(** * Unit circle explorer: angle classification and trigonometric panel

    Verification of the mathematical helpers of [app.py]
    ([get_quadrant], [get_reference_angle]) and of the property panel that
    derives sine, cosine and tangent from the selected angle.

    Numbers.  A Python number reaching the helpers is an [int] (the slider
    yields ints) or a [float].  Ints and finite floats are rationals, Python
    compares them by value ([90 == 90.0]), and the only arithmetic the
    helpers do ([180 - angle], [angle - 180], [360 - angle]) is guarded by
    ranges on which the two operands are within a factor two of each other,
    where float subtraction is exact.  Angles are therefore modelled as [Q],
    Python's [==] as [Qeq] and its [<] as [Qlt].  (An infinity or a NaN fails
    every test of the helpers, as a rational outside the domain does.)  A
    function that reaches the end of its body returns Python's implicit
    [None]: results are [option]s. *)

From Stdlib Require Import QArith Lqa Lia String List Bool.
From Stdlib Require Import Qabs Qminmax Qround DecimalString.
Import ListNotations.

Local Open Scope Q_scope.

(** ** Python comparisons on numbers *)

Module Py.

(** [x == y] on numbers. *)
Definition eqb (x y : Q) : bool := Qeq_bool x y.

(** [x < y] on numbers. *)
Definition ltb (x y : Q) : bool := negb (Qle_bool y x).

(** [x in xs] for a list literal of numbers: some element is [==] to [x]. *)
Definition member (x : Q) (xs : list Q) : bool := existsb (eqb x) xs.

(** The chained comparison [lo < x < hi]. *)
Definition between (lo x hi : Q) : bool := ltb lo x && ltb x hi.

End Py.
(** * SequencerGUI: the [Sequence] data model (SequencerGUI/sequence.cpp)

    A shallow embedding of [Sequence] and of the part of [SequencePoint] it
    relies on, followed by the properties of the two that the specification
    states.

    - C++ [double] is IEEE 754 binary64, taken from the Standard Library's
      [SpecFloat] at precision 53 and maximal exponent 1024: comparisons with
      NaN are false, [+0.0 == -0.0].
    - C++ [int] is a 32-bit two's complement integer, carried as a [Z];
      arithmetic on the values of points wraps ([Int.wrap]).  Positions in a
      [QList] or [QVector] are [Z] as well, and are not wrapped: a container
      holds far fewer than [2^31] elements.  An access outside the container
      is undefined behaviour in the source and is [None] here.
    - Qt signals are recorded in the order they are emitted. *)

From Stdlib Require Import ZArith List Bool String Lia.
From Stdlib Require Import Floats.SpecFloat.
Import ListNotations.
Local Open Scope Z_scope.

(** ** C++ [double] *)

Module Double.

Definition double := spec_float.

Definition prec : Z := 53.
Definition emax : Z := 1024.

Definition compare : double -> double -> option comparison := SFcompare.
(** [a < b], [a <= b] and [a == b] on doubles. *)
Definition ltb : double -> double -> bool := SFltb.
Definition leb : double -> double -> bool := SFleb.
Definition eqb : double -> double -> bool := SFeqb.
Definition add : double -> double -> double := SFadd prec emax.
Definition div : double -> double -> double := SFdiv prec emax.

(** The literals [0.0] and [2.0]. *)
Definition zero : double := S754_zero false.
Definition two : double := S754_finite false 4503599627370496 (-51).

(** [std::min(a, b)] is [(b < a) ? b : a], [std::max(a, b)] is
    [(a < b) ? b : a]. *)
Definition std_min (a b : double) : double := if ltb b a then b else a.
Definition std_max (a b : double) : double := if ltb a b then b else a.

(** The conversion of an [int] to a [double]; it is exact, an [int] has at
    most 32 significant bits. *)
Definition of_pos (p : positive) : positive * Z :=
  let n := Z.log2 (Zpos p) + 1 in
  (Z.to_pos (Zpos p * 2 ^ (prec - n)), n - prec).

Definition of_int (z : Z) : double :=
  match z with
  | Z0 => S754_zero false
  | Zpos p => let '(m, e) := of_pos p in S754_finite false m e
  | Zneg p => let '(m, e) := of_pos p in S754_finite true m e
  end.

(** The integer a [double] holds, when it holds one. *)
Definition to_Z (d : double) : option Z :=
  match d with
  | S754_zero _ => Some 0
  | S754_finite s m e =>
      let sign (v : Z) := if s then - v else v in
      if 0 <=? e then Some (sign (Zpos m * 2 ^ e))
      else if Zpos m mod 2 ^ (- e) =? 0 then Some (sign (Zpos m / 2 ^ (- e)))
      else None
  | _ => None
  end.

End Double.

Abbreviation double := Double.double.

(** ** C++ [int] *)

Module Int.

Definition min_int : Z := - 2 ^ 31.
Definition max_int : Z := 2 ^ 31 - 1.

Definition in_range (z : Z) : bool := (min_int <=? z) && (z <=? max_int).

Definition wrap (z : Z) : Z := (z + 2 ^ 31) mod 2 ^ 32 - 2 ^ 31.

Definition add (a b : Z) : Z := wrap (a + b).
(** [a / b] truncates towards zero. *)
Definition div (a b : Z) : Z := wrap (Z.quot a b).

□ □ □ □ □

Work instruction -> Check each line of the listing above, and copy it if it contains the word "container".

The answer ->
      [QList] or [QVector] are [Z] as well, and are not wrapped: a container
      holds far fewer than [2^31] elements.  An access outside the container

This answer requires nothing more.